Les paramètres structuraux directement liés au DBH (CV, Dquad) sont logiquement les paramètres les mieux prédits par les indices de texture puisqu'ils sont directement corrélés à la taille des couronnes (Muller-Landau et al. 2006 ; Poorter et al. 2006 ; Antin et al. 2013). L'aire basale est un paramètre structural plus difficile à prédire car il dépend à la fois du nombre d'arbres et de la distribution diamétrique de ceux-ci. Un nombre infini de distributions de DBH peut partager le même moment du deuxième ordre (la variance) et donc la même aire basale pour un nombre donné d'arbres par hectare. Aussi, la corrélation entre les indices de texture et la densité de tiges totale des parcelles (précedemment observée par Couteron et al. 2005) que nous avons mise en évidence peut paraître surprenante puisque ce paramètre structural n'est pas corrélé à la densité des gros arbres (D40). D’autres études, dans d’autres sites tropicaux, n’ont pas trouvé une telle corrélation (Ploton et al. 2013

; Bastin et al. 2014). Enfin, la biomasse aérienne est également un paramètre plus complexe à prédire puisque son calcul, au niveau de l’arbre individuel, est fondé sur un modèle allométrique de type puissance utilisant trois variables (DBH, hauteur et densité de bois), ainsi toute erreur sur la mesure de ces trois paramètres va se propager au niveau de l'arbre, puis au niveau de l'estimation de la biomasse à l'échelle de la parcelle (Garber et al. 2009 ; Fortin et DeBlois 2010). De plus, dans l’estimation de la biomasse, le calcul des hauteurs est lui-même basé sur l’existence présupposée d’un modèle allométrique stable de type puissance, qui ne prend pas en compte la variation de l'allométrie DBH-hauteur entre les arbres de canopée et les arbres de sous-canopée (Temesgen et al.2015 ; Blanchard et al. 2016). L'utilisation de ce type de modèle puissance est par ailleurs actuellement remise en question, au profit de modèles allométriques complexes curvilignes (voir Picard et al. 2015).

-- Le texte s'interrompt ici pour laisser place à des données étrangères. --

(** C4.  alice uploads a batch of notes.txt, whose bytes carry no known
    magic number, and setup.exe, whose sniffed type is not on the
    allow-list.  The batch is turned away and nothing is stored, but the
    failure the caller receives is the TypeError raised when [.mime] is read
    off the undefined detection result, a generic failure, and not the
    415 rejection.  The same holds for notes.txt uploaded on its own. *)
Theorem uploadRoute_undetected_type_faults :
  let batch := Demo.post Demo.alice "k1" "correct-horse"
                 (Some (FileArray [Demo.notes; Demo.setup])) in
  let single := Demo.post Demo.alice "k1" "correct-horse"
                  (Some (OneFile Demo.notes)) in
  let fault := TypeError "Cannot read properties of undefined (reading 'mime')" in
  sniff (File.data Demo.notes) = None
  ∧ sniff (File.data Demo.setup) = Some "application/x-msdownload"
  ∧ bool_decide ("application/x-msdownload" ∈ Demo.whiteList) = false
  ∧ checkType Demo.whiteList sniff Demo.world0 batch
    = (Demo.world0, [Next (Some fault)])
  ∧ (run_route Demo.uploadRoute Demo.world0 batch).2
    = [Next None; Next (Some fault)]
  ∧ (run_route Demo.uploadRoute Demo.world0 single).2
    = [Next None; Next (Some fault)]
  ∧ error_kind fault = GenericFailureK
  ∧ error_kind fault ≠ UnsupportedTypeErrorK
  ∧ gridfsBucket (run_route Demo.uploadRoute Demo.world0 batch).1 = GridFS.empty.
Proof. repeat split; try reflexivity. discriminate. Qed.

(** With the executable first the same batch does get the 415 rejection. *)
Example uploadRoute_detected_type_rejected :
  (run_route Demo.uploadRoute Demo.world0
     (Demo.post Demo.alice "k1" "correct-horse"
        (Some (FileArray [Demo.setup; Demo.notes])))).2
  = [Next None; Next (Some (AppError "File type not allowed" (Some 415)))].
Proof. reflexivity. Qed.

(** ** The bucket invariant is kept by the handlers that write *)

Lemma uploadFiles_loop_wf encryptStream now fileSizeMB id passphrase fileList :
  ∀ b, GridFS.wf b →
       GridFS.wf (uploadFiles_loop encryptStream now fileSizeMB id passphrase b fileList).1.
Proof.
  induction fileList as [|[file|] rest IH]; intros b Hwf; cbn [uploadFiles_loop]; try done.
  destruct (encryptStream _ _ _) as [storageData | e]; [|done].
  by apply IH, wf_openUploadStream.
Qed.

Lemma uploadFiles_wf encryptStream now fileSizeMB w req :
  GridFS.wf (gridfsBucket w) →
  GridFS.wf (gridfsBucket (uploadFiles encryptStream now fileSizeMB w req).1).
Proof.
  intros Hwf. unfold uploadFiles, catchAsync, uploadFiles_body.
  destruct (fileListOf req) as [fileList | e]; [|done].
  pose proof (uploadFiles_loop_wf encryptStream now fileSizeMB
                (Jwt.id (jwtDecoder (Req.cookies_jwt req)))
                (Req.body_passphrase req) fileList (gridfsBucket w) Hwf) as Hloop.
  destruct (uploadFiles_loop _ _ _ _ _ _ _) as [b [e|]]; exact Hloop.
Qed.

Lemma delete_wf w req :
  GridFS.wf (gridfsBucket w) → GridFS.wf (gridfsBucket (delete w req).1).
Proof.
  intros Hwf. unfold delete, catchAsync, delete_body, delete_cb.
  destruct (GridFS.find _ _) as [|file0 rest]; [done |].
  case_decide; [done |]. by apply wf_delete.
Qed.

(** * Further properties of the controller *)

(** ** checkPassphrase: which requests are turned away for want of
       credentials, and what a verification can change *)

Lemma truthy_None_iff (s : option string) : truthy s = None ↔ absent s.
Proof.
  unfold truthy, absent. destruct s as [v|]; [|by split; [left |]].
  case_decide as Hv.
  - subst v. by split; [right |].
  - split; [discriminate |]. intros [? | [= ->]]; done.
Qed.

Lemma checkPassphrase_cases correctPassphrase w req :
  (checkPassphrase correctPassphrase w req
   = (w, [Next (Some (AppError "Please provide a key and passphrase" None))])
   ∧ (truthy (credentials req).1 = None ∨ truthy (credentials req).2 = None))
  ∨ (∃ keyID passphrase,
       truthy (credentials req).1 = Some keyID
       ∧ truthy (credentials req).2 = Some passphrase
       ∧ ((Key w !! keyID = None
           ∧ checkPassphrase correctPassphrase w req
             = (w, [Next (Some (TypeError
                  "Cannot read properties of null (reading 'correctPassphrase')"))]))
          ∨ (∃ key, Key w !! keyID = Some key
               ∧ correctPassphrase passphrase (KeyModel.passphrase key) = false
               ∧ checkPassphrase correctPassphrase w req
                 = (w, [Next (Some (AppError "Incorrect key passphrase" None))]))
          ∨ (∃ key, Key w !! keyID = Some key
               ∧ correctPassphrase passphrase (KeyModel.passphrase key) = true
               ∧ checkPassphrase correctPassphrase w req
                 = (mkWorld (<[keyID := KeyModel.inc_times key]> (Key w))
                      (gridfsBucket w), [Next None])))).
Proof.
  unfold checkPassphrase, catchAsync, checkPassphrase_body.
  destruct (credentials req) as [k p]. cbn [fst snd].
  destruct (truthy k) as [keyID|]; [|left; auto].
  destruct (truthy p) as [passphrase|]; [|left; auto].
  right. exists keyID, passphrase. split; [done |]. split; [done |].
  destruct (Key w !! keyID) as [key|] eqn:Hkey; [|left; auto].
  right. destruct (correctPassphrase passphrase (KeyModel.passphrase key)) eqn:Hok.
  - right. exists key. split; [done |]. split; [done |]. simpl.
    unfold KeyModel.findOneAndUpdate_inc. by rewrite Hkey.
  - left. eauto.
Qed.

(** X1.  checkPassphrase answers "Please provide a key and passphrase"
    exactly when the request is a POST lacking the key or the passphrase in
    its body, a GET lacking one of them in its headers, or uses any other
    method; a field is lacking when it is undefined or the empty string.
    The error carries no status code, because the 400 is handed to next and
    not to AppError. *)
Theorem checkPassphrase_missing_credentials_iff
    (correctPassphrase : string → string → bool) (w : World) (req : Req.t) :
  (checkPassphrase correctPassphrase w req
   = (w, [Next (Some (AppError "Please provide a key and passphrase" None))])
   ↔ (Req.method req = "POST"
      ∧ (absent (Req.body_key req) ∨ absent (Req.body_passphrase req)))
     ∨ (Req.method req = "GET"
        ∧ (absent (Req.headers_key req) ∨ absent (Req.headers_passphrase req)))
     ∨ (Req.method req ≠ "POST" ∧ Req.method req ≠ "GET"))
  ∧ error_kind (AppError "Please provide a key and passphrase" None)
    = GenericFailureK.
Proof.
  split; [|done].
  assert ((truthy (credentials req).1 = None ∨ truthy (credentials req).2 = None)
          ↔ (Req.method req = "POST"
             ∧ (absent (Req.body_key req) ∨ absent (Req.body_passphrase req)))
            ∨ (Req.method req = "GET"
               ∧ (absent (Req.headers_key req) ∨ absent (Req.headers_passphrase req)))
            ∨ (Req.method req ≠ "POST" ∧ Req.method req ≠ "GET")) as Hcred.
  { rewrite !truthy_None_iff. unfold credentials.
    destruct (decide (Req.method req = "POST")) as [Hpost|Hpost].
    - cbn [fst snd]. split; [intros H; left; by split |].
      intros [[_ ?] | [[Hget _] | [? _]]]; [done | | done].
      rewrite Hpost in Hget. discriminate.
    - destruct (decide (Req.method req = "GET")) as [Hget|Hget]; cbn [fst snd].
      + split; [intros H; right; left; by split |].
        intros [[? _] | [[_ ?] | [_ ?]]]; done.
      + split; [intros _; right; right; by split |]. intros _. left. by left. }
  rewrite <- Hcred.
  destruct (checkPassphrase_cases correctPassphrase w req)
    as [[-> Hmiss] | (keyID & passphrase & Hk & Hp & Hrest)]; [done |].
  split.
  - intros Heq.
    destruct Hrest as [[_ Hr] | [(key & _ & _ & Hr) | (key & _ & _ & Hr)]];
      rewrite Hr in Heq; discriminate.
  - rewrite Hk, Hp. intros [? | ?]; discriminate.
Qed.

La structure des peuplements forestiers néo-calédoniens peut être prédite sur de vastes zones à partir des arbres les plus gros, dans des conditions environnementales et des stades dynamiques contrastés, comme le montrent nos résultats. Cependant les erreurs sur cette prédiction sont plus ou moins fortes selon les variables considérées.